____ DATA SHOWN

Lemma tokens_at_nil_iff pattern i :
  i <= length pattern ->
  matches (tokens_at pattern i) [] <-> forallb (N.eqb star) (drop i pattern) = true.
Proof.
  remember (length pattern - i) as k eqn:Hk. revert i Hk.
  induction k as [|k IH]; intros i Hk Hi.
  - rewrite tokens_at_end, drop_ge by lia. split; [done | constructor].
  - destruct (lookup_lt_is_Some_2 pattern i) as [x Hx]; [lia|].
    rewrite (drop_lookup_cons _ _ _ Hx). cbn [forallb].
    rewrite andb_true_iff, N.eqb_eq.
    destruct (decide (x = star)) as [->|Hne].
    + rewrite tokens_at_star, matches_any_iff, Nat.add_1_r by done.
      rewrite <- (IH (S i)) by lia. split.
      * intros (k' & Hk' & H). simpl in Hk'. replace k' with 0 in H by lia. done.
      * intros [_ H]. exists 0. split; [simpl; lia | done].
    + split; [|intros [? _]; congruence]. intros Hm. exfalso.
      destruct (tokens_at_cons _ _ _ Hx) as (t & e & Heq & _ & Ht).
      rewrite Heq in Hm. apply matches_one_nil in Hm; [done|]. by rewrite Ht.
Qed.

(** ** The loop decides the specification *)

Section Loop.
Context (name pattern : str).
Abbreviation T := (tokens_at pattern).

(** What is left to try: at the cursor, or with the last [*] taking more. *)
Definition candidates (s : cursor) : Prop :=
  matches (T (p s)) (drop (n s) name) \/
  exists sp k, star_p s = Some sp /\ star_n s < k <= length name /\
    matches (T (sp + 1)) (drop k name).

Record loop_inv (s : cursor) : Prop := {
  inv_n : n s <= length name;
  inv_p : p s <= length pattern;
  inv_star_n : star_n s <= n s;
  (* since the last [*] the cursor went over single-character tokens *)
  inv_seg : forall sp, star_p s = Some sp -> sp < length pattern /\
    exists seg, fixed seg /\ T (sp + 1) = seg ++ T (p s) /\ length seg = n s - star_n s;
  inv_spec : spec name pattern <-> candidates s
}.

Definition measure (s : cursor) : nat :=
  (length name - star_n s) * (length pattern + 1) + (length pattern - p s).

Definition step_ok (s : cursor) (r : loop_step) : Prop :=
  match r with
  | Next s' => loop_inv s' /\ measure s' < measure s
  | Return b => b = true <-> spec name pattern
  end.

Lemma loop_inv_init : loop_inv (Cursor 0 0 None 0).
Proof.
  constructor; simpl; try lia; [done|].
  unfold spec, candidates; simpl. rewrite drop_0. naive_solver.
Qed.

Lemma step_advance s c t p' :
  loop_inv s -> name !! n s = Some c -> T (p s) = t :: T p' -> t <> Any -> accepts t c = true ->
  p s < p' <= length pattern ->
  step_ok s (Next (Cursor (n s + 1) p' (star_p s) (star_n s))).
Proof.
  intros I Hc HT Ht Hok Hp. pose proof (lookup_lt_Some _ _ _ Hc). destruct I as [In Ip Isn Iseg Ispec].
  split; [constructor; simpl; try lia|unfold measure; simpl; lia].
  - intros sp Hsp. destruct (Iseg sp Hsp) as (? & seg & Hf & Heq & Hlen). split; [done|].
    exists (seg ++ [t]). rewrite <- app_assoc, length_app. simpl. rewrite <- HT.
    split; [|split; [done | lia]]. apply Forall_app. split; [done|]. by repeat constructor.
  - rewrite Ispec. unfold candidates; simpl.
    rewrite HT, (drop_lookup_cons _ _ _ Hc), matches_one_iff, Nat.add_1_r by done. naive_solver.
Qed.

Lemma step_backtrack s c :
  loop_inv s -> name !! n s = Some c -> ~ matches (T (p s)) (drop (n s) name) ->
  step_ok s (backtrack s).
Proof.
  intros I Hc Hno. pose proof (lookup_lt_Some _ _ _ Hc). destruct I as [In Ip Isn Iseg Ispec].
  unfold backtrack. destruct (star_p s) as [sp|] eqn:Es; simpl.
  - destruct (Iseg sp eq_refl) as (? & _).
    split; [constructor; simpl; try lia|unfold measure; simpl; nia].
    + intros sp' [= <-]. split; [done|]. exists []. split; [constructor|]. split; [done | simpl; lia].
    + rewrite Ispec. unfold candidates; simpl. rewrite Es. split.
      * intros [?|(sp' & k & [= <-] & Hk & Hm)]; [done|].
        destruct (decide (k = star_n s + 1)) as [->|]; [by left|].
        right. exists sp, k. split; [done|]. split; [lia | done].
      * intros [Hm|(sp' & k & [= <-] & Hk & Hm)]; right.
        -- exists sp, (star_n s + 1). split; [done|]. split; [lia | done].
        -- exists sp, k. split; [done|]. split; [lia | done].
  - split; [done|]. rewrite Ispec. unfold candidates. rewrite Es. naive_solver.
Qed.

(** A new [*] makes the alternatives of the previous one superfluous. *)
Lemma step_star s c :
  loop_inv s -> name !! n s = Some c -> pattern !! p s = Some star ->
  step_ok s (Next (Cursor (n s) (p s + 1) (Some (p s)) (n s))).
Proof.
  intros I Hc Hp. pose proof (lookup_lt_Some _ _ _ Hc). pose proof (lookup_lt_Some _ _ _ Hp).
  destruct I as [In Ip Isn Iseg Ispec].
  split; [constructor; simpl; try lia|unfold measure; simpl; nia].
  - intros sp [= <-]. split; [done|]. exists []. split; [constructor|]. split; [done | simpl; lia].
  - assert (spec name pattern <->
      exists k, n s <= k <= length name /\ matches (T (p s + 1)) (drop k name)) as ->.
    { rewrite Ispec. unfold candidates. rewrite (tokens_at_star _ _ Hp), matches_any_iff, length_drop.
      setoid_rewrite drop_drop. split.
      - intros [(k & Hk & Hm)|(sp & k & Hsp & Hk & Hm)].
        + exists (n s + k). split; [lia | done].
        + destruct (Iseg sp Hsp) as (_ & seg & Hf & Heq & Hlen). rewrite Heq in Hm.
          apply matches_fixed_app in Hm as [Hl Hm]; [|done].
          rewrite (tokens_at_star _ _ Hp), matches_any_iff in Hm.
          destruct Hm as (k' & Hk' & Hm). rewrite !drop_drop in Hm.
          rewrite !length_drop in Hk'. rewrite length_drop in Hl.
          eexists; split; [|exact Hm]. lia.
      - intros (k & Hk & Hm). left. exists (k - n s). split; [lia|].
        by replace (n s + (k - n s)) with k by lia. }
    unfold candidates; simpl. split.
    + intros (k & Hk & Hm). destruct (decide (k = n s)) as [->|]; [by left|].
      right. exists (p s), k. split; [done|]. split; [lia | done].
    + intros [Hm|(sp & k & [= <-] & Hk & Hm)]; [exists (n s) | exists k]; (split; [lia | done]).
Qed.

Lemma step_end s :
  loop_inv s -> length name <= n s ->
  step_ok s (Return (forallb (N.eqb star) (drop (p s) pattern))).
Proof.
  intros [In Ip Isn Iseg Ispec] Hn. simpl.
  rewrite <- tokens_at_nil_iff, Ispec by done. unfold candidates.
  rewrite (drop_ge name (n s)) by lia. split; [by left|].
  intros [?|(sp & k & Hsp & Hk & Hm)]; [done|].
  destruct (Iseg sp Hsp) as (_ & seg & Hf & Heq & Hlen). rewrite Heq in Hm.
  apply matches_fixed_app in Hm as [Hl _]; [|done]. rewrite length_drop in Hl. lia.
Qed.

Lemma match_step_ok s : loop_inv s -> step_ok s (match_step name pattern s).
Proof.
  intros I. unfold match_step. destruct (name !! n s) as [c|] eqn:Hc.
  2:{ apply step_end; [done | by apply lookup_ge_None]. }
  pose proof (drop_lookup_cons _ _ _ Hc) as Hd.
  destruct (pattern !! p s) as [x|] eqn:Hx.
  2:{ apply (step_backtrack _ c); [done..|]. apply lookup_ge_None in Hx.
      rewrite tokens_at_end, Hd by done. apply matches_nil_cons. }
  pose proof (lookup_lt_Some _ _ _ Hx) as Hlt.
  assert (x <> star -> (x = lbracket -> class_at pattern (p s) = None) ->
    step_ok s (if literal_ok x c then Next (Cursor (n s + 1) (p s + 1) (star_p s) (star_n s))
               else backtrack s)) as Hlit.
  { intros Hs Hb. destruct (tokens_at_literal _ _ _ Hx Hs Hb) as (t & HT & Ht & Hok).
    specialize (Hok c). destruct (literal_ok x c) eqn:El.
    - eapply step_advance; eauto; lia.
    - eapply step_backtrack; eauto. rewrite HT, Hd, matches_one_iff, Hok by done. by intros [? _]. }
  unfold literal_ok in Hlit.
  destruct (x =? star)%N eqn:Es; [apply N.eqb_eq in Es as ->; by apply (step_star _ c)|].
  apply N.eqb_neq in Es. specialize (Hlit Es).
  destruct (x =? question)%N eqn:Eq; simpl in Hlit.
  { apply N.eqb_eq in Eq as ->. by apply Hlit. }
  destruct (x =? lbracket)%N eqn:El; [|by apply Hlit; apply N.eqb_neq in El].
  apply N.eqb_eq in El as ->. rewrite match_class_class_at.
  destruct (class_at pattern (p s)) as [[[neg ms] e]|] eqn:Em; cbn [fmap option_fmap option_map];
    [|by apply Hlit].
  pose proof (tokens_at_class _ _ _ _ _ Hx Em) as HT.
  pose proof (class_at_bounds _ _ _ _ _ Em) as He.
  destruct (accepts (Class neg ms) c) eqn:Eok.
  - eapply step_advance; eauto; lia.
  - eapply step_backtrack; eauto. rewrite HT, Hd, matches_one_iff, Eok by done. by intros [? _].
Qed.

Lemma match_loop_ok fuel s :
  loop_inv s -> measure s < fuel ->
  exists b, match_loop fuel name pattern s = Some b /\ (b = true <-> spec name pattern).
Proof.
  revert s; induction fuel as [|fuel IH]; intros s I Hm; [lia|]. simpl.
  pose proof (match_step_ok s I) as Hs. destruct (match_step name pattern s) as [s'|b]; simpl in Hs.
  - apply IH; [apply Hs | destruct Hs; lia].
  - eauto.
Qed.
End Loop.

Lemma match_fuel_enough name pattern :
  measure name pattern (Cursor 0 0 None 0) < match_fuel name pattern.
Proof. unfold measure, match_fuel; simpl. nia. Qed.

Lemma fnmatch_iff name pattern : fnmatch name pattern = true <-> spec name pattern.
Proof.
  unfold fnmatch, match_here.
  destruct (match_loop_ok name pattern _ _ (loop_inv_init name pattern) (match_fuel_enough _ _))
    as (b & -> & Hb). exact Hb.
Qed.

(** ** Directory patterns: [pattern/*] *)

Lemma scan_close_app r suf cs e :
  rbracket ∉ suf -> scan_close (r ++ suf) cs e = scan_close r cs e.
Proof.
  intros Hs. revert e; induction r as [|c r IH]; intros e; simpl.
  - revert e; induction suf as [|c suf IH]; intros e; simpl; [done|].
    replace (c =? rbracket)%N with false by (symmetry; apply N.eqb_neq; set_solver).
    apply IH. set_solver.
  - by rewrite IH.
Qed.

________

GOAL OF THE EXERCISE: Transcribe verbatim. Cover the lines from the first line of the entries above to the line containing "Context (name pattern : str).", inclusive.

RESPONSE:
Lemma tokens_at_nil_iff pattern i :
  i <= length pattern ->
  matches (tokens_at pattern i) [] <-> forallb (N.eqb star) (drop i pattern) = true.
Proof.
  remember (length pattern - i) as k eqn:Hk. revert i Hk.
  induction k as [|k IH]; intros i Hk Hi.
  - rewrite tokens_at_end, drop_ge by lia. split; [done | constructor].
  - destruct (lookup_lt_is_Some_2 pattern i) as [x Hx]; [lia|].
    rewrite (drop_lookup_cons _ _ _ Hx). cbn [forallb].
    rewrite andb_true_iff, N.eqb_eq.
    destruct (decide (x = star)) as [->|Hne].
    + rewrite tokens_at_star, matches_any_iff, Nat.add_1_r by done.
      rewrite <- (IH (S i)) by lia. split.
      * intros (k' & Hk' & H). simpl in Hk'. replace k' with 0 in H by lia. done.
      * intros [_ H]. exists 0. split; [simpl; lia | done].
    + split; [|intros [? _]; congruence]. intros Hm. exfalso.
      destruct (tokens_at_cons _ _ _ Hx) as (t & e & Heq & _ & Ht).
      rewrite Heq in Hm. apply matches_one_nil in Hm; [done|]. by rewrite Ht.
Qed.

(** ** The loop decides the specification *)

Section Loop.
Context (name pattern : str).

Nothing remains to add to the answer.